BEGIN

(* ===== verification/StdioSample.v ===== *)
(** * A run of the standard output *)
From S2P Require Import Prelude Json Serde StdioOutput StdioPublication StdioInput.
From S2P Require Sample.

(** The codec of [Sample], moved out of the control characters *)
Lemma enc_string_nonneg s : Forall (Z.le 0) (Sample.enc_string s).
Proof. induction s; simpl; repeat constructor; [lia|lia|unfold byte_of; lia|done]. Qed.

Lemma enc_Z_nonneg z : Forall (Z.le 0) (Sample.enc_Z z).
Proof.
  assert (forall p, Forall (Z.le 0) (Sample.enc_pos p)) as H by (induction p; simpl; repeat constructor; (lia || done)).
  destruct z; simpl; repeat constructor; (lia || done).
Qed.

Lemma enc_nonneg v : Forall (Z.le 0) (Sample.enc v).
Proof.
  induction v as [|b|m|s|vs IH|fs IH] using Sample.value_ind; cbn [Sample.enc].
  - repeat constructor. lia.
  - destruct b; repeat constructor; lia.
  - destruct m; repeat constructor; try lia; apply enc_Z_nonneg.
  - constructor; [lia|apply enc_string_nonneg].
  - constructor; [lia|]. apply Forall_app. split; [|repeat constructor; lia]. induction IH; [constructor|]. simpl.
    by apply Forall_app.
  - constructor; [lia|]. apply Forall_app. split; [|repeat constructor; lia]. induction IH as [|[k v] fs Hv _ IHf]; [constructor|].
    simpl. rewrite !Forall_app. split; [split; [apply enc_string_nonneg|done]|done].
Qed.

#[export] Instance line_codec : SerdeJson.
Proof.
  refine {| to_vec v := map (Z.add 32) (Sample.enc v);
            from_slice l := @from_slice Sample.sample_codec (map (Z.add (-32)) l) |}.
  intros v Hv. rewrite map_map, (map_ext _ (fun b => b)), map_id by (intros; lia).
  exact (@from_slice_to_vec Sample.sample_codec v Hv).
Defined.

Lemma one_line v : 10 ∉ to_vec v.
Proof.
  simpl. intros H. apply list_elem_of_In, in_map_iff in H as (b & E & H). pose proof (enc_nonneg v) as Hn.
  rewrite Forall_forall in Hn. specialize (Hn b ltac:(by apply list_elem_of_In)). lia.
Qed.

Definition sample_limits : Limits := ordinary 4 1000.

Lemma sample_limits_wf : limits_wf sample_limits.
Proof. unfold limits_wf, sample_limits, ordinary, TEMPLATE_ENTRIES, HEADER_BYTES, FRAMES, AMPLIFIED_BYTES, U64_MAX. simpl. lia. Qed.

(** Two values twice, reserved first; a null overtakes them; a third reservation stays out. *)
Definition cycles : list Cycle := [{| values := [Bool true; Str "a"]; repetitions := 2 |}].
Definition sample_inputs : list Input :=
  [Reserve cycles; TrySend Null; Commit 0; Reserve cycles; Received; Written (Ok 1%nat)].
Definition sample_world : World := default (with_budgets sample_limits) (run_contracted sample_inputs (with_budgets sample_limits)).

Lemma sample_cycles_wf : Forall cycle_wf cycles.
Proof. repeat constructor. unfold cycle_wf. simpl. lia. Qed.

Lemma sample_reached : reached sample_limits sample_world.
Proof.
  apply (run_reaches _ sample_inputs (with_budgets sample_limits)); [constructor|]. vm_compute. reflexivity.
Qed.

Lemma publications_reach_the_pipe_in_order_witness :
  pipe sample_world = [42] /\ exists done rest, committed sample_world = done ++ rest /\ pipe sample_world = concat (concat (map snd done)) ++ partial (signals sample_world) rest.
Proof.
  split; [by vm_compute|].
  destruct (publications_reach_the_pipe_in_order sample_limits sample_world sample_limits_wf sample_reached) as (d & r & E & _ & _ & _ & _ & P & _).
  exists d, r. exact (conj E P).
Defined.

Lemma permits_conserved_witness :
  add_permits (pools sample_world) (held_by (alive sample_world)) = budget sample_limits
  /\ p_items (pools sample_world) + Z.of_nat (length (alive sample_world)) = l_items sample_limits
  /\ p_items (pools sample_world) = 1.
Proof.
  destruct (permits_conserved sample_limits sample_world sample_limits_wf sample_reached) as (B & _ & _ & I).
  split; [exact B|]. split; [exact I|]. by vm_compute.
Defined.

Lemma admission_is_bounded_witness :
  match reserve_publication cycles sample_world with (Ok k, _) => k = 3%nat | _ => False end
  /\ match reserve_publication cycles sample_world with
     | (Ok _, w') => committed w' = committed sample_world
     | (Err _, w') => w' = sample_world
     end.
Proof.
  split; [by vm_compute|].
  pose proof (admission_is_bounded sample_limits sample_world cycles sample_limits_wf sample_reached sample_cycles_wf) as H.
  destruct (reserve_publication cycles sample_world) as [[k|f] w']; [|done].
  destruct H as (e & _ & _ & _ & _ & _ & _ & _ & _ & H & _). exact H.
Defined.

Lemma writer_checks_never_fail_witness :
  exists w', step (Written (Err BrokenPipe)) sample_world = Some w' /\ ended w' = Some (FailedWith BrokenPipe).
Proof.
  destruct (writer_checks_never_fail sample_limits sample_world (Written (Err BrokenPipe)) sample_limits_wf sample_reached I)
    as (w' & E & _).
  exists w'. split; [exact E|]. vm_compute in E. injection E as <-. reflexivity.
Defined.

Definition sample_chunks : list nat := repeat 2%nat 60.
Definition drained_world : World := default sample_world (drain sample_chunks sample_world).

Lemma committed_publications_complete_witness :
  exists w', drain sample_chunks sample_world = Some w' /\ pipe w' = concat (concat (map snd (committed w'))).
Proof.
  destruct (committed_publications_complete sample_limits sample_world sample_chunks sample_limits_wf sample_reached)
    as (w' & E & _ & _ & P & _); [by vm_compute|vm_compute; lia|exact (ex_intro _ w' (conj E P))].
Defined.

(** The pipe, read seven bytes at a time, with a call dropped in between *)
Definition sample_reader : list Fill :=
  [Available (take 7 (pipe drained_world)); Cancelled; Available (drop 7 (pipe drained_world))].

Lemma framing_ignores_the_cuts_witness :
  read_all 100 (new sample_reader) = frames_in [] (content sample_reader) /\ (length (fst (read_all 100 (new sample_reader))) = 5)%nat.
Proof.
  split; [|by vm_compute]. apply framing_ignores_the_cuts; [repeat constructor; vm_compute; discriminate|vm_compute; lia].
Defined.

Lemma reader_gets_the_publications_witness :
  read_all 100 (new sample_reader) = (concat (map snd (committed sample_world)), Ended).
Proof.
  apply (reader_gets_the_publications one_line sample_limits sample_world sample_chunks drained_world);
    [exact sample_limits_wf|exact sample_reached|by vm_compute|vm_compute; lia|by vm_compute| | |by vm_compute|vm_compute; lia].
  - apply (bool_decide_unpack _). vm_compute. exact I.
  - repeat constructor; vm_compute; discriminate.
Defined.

END
BEGIN

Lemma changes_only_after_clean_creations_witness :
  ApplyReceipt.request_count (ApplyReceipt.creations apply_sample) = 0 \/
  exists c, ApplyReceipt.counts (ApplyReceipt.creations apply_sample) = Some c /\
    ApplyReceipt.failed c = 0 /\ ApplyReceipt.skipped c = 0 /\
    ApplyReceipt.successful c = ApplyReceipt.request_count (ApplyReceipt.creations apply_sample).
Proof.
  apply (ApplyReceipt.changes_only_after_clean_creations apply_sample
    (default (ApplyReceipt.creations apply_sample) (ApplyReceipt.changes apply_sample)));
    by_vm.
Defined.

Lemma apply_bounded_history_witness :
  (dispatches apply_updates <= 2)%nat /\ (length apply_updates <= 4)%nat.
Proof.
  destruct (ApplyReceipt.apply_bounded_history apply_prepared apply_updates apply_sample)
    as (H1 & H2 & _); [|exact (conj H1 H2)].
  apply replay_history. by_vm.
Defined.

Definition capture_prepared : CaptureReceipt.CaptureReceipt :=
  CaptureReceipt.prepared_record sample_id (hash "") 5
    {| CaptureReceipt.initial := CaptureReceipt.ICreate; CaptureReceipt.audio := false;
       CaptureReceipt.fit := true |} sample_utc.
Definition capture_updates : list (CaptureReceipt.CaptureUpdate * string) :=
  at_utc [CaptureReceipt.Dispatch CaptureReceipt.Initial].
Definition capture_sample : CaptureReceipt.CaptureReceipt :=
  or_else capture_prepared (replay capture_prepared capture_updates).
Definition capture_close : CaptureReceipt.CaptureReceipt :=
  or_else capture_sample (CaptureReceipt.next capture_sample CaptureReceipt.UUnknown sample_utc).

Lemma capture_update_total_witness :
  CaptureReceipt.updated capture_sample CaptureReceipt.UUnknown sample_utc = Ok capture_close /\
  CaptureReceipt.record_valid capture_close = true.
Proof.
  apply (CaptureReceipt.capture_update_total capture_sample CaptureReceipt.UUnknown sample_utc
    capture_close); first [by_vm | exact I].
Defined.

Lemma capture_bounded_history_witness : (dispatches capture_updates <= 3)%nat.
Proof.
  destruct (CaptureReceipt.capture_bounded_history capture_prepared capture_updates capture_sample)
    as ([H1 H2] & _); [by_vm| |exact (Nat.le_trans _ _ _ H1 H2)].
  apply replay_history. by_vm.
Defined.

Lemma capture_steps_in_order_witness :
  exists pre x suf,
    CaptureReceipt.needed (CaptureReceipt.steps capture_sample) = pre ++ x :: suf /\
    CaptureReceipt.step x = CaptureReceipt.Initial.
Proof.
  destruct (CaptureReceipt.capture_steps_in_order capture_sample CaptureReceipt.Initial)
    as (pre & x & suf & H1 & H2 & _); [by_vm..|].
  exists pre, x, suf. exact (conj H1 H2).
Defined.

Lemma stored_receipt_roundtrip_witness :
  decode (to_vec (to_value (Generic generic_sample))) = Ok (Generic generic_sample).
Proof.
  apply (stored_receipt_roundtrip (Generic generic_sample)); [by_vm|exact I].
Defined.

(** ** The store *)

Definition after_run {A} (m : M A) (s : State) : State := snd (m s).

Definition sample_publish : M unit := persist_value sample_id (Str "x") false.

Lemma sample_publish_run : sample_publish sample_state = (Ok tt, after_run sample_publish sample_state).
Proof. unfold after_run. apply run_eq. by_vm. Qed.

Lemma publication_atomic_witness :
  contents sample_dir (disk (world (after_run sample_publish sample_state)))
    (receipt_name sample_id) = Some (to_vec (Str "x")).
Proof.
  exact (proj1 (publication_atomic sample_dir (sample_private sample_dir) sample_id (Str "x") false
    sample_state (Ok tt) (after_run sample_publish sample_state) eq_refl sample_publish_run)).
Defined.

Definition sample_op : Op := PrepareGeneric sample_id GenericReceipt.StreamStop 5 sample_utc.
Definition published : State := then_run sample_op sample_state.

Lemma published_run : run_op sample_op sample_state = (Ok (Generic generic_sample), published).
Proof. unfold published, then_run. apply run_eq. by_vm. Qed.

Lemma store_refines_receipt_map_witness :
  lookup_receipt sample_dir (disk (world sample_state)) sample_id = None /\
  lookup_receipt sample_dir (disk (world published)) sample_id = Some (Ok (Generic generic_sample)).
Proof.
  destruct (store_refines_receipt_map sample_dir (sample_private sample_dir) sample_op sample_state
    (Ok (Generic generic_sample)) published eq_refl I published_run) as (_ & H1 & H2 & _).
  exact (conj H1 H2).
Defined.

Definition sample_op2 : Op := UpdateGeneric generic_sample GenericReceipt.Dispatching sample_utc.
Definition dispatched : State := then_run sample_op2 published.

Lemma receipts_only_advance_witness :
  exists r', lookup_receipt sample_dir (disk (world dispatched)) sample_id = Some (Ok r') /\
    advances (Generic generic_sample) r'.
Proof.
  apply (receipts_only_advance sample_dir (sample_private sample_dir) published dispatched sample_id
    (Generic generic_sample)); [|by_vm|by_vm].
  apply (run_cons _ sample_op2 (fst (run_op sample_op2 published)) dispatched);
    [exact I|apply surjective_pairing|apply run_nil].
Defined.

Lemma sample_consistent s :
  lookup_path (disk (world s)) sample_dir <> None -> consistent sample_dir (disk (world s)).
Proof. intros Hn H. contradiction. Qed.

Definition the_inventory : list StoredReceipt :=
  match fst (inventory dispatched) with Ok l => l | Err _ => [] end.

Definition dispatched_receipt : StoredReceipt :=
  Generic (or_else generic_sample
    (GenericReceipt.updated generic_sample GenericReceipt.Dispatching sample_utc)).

END
BEGIN

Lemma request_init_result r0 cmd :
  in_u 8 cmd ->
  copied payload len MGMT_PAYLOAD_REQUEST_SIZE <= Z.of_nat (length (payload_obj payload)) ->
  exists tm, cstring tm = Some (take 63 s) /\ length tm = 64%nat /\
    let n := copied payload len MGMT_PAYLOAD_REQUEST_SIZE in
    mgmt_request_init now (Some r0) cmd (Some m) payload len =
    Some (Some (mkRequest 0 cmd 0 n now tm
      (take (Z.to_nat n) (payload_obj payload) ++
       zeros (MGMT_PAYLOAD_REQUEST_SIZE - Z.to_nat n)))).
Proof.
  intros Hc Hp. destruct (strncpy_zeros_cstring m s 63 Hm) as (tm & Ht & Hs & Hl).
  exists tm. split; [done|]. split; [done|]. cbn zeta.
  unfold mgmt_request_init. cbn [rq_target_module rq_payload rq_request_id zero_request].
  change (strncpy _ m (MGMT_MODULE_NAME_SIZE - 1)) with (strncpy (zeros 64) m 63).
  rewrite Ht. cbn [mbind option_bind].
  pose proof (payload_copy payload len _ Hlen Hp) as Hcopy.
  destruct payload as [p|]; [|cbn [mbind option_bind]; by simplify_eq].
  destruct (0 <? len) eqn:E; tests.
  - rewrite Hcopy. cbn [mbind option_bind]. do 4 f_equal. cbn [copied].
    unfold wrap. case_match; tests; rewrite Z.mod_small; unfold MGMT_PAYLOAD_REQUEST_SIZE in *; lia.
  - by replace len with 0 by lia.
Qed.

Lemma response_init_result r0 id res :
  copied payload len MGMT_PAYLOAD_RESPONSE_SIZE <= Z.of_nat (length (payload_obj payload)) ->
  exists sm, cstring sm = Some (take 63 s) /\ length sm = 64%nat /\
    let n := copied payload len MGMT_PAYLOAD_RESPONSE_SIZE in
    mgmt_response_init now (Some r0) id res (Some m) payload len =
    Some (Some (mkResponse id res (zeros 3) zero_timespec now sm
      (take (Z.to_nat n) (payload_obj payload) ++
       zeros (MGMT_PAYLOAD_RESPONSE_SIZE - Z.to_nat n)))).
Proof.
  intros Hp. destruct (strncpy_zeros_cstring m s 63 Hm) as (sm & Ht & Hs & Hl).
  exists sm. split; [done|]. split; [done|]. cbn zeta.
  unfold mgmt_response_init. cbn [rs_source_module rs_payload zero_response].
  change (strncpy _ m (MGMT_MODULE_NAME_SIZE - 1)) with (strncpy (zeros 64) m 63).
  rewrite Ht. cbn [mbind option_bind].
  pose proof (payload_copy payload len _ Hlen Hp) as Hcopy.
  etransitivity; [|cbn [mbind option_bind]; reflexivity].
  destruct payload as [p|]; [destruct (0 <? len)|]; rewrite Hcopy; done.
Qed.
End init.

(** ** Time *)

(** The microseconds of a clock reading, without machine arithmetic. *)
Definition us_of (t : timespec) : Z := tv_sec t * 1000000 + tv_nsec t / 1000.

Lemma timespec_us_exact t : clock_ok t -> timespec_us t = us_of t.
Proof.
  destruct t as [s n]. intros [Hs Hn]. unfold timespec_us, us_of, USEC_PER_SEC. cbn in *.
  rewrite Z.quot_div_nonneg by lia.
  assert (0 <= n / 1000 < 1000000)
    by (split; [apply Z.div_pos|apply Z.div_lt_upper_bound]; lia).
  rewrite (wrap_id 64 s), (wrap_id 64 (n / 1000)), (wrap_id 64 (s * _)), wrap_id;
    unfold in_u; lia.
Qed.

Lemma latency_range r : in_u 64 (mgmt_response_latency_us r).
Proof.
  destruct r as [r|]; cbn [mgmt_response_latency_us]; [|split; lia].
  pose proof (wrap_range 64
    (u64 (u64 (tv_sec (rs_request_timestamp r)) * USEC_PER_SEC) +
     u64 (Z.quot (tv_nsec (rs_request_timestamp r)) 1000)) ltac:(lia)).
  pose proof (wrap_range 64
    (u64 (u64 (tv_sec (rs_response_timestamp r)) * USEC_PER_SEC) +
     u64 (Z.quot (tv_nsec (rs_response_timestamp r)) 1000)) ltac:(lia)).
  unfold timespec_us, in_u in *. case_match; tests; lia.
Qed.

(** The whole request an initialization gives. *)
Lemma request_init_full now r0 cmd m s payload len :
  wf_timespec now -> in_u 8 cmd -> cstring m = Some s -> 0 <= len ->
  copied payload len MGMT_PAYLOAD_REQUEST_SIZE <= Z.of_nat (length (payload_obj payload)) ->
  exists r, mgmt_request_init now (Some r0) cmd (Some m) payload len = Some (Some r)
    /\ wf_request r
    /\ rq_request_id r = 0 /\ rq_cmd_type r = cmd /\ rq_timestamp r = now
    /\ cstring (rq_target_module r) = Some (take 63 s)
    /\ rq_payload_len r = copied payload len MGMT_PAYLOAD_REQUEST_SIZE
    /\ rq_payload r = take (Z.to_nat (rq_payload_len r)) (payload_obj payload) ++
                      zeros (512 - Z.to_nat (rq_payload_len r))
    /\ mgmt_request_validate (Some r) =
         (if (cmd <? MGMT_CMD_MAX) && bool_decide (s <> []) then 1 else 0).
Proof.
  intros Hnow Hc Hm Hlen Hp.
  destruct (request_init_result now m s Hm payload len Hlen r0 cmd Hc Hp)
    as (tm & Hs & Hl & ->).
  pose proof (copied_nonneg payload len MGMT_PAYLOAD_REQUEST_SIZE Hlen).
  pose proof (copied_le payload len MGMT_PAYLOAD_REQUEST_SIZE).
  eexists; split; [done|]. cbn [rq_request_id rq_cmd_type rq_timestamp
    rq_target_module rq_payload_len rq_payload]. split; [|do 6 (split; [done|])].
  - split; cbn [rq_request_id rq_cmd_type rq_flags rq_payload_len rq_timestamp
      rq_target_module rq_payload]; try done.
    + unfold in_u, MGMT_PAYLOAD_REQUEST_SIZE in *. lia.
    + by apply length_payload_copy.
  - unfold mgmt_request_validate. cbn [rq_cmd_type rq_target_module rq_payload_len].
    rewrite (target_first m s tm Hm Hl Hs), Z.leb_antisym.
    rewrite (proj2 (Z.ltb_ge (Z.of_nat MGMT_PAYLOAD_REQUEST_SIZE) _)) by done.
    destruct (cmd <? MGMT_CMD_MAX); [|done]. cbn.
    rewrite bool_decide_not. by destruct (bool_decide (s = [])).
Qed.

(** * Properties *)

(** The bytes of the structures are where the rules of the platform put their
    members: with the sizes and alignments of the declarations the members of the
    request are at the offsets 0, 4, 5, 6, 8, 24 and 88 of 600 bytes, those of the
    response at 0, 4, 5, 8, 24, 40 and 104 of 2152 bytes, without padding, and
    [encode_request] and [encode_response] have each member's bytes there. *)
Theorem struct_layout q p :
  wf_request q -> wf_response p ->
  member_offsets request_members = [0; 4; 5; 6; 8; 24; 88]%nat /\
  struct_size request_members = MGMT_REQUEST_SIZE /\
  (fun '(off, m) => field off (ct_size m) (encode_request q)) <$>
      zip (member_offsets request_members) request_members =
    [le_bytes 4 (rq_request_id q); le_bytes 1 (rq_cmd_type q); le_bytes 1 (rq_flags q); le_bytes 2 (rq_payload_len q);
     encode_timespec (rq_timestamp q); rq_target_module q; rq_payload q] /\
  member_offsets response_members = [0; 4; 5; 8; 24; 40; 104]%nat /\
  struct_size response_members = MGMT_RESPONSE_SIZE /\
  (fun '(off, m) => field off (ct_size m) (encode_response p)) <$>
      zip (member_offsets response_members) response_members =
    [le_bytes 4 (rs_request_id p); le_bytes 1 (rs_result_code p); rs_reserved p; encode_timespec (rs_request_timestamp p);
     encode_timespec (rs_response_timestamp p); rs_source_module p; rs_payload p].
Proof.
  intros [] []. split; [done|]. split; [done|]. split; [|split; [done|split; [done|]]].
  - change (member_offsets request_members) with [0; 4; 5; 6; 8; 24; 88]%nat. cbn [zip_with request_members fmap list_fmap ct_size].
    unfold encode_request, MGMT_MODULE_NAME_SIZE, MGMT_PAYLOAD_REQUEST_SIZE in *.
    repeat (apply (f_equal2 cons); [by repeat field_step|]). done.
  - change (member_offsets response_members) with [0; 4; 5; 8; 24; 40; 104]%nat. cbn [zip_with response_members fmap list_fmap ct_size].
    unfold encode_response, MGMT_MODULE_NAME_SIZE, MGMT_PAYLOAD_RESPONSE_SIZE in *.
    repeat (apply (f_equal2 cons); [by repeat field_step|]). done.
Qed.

END

**What is required**.
Give back, exactly as written, the stretch from the line with "- destruct m;" through the line with "Hv _ IHf]; [constructor|].", and no other lines from the records above.

**Solution to this task**.
  - destruct m; repeat constructor; try lia; apply enc_Z_nonneg.
  - constructor; [lia|apply enc_string_nonneg].
  - constructor; [lia|]. apply Forall_app. split; [|repeat constructor; lia]. induction IH; [constructor|]. simpl.
    by apply Forall_app.
  - constructor; [lia|]. apply Forall_app. split; [|repeat constructor; lia]. induction IH as [|[k v] fs Hv _ IHf]; [constructor|].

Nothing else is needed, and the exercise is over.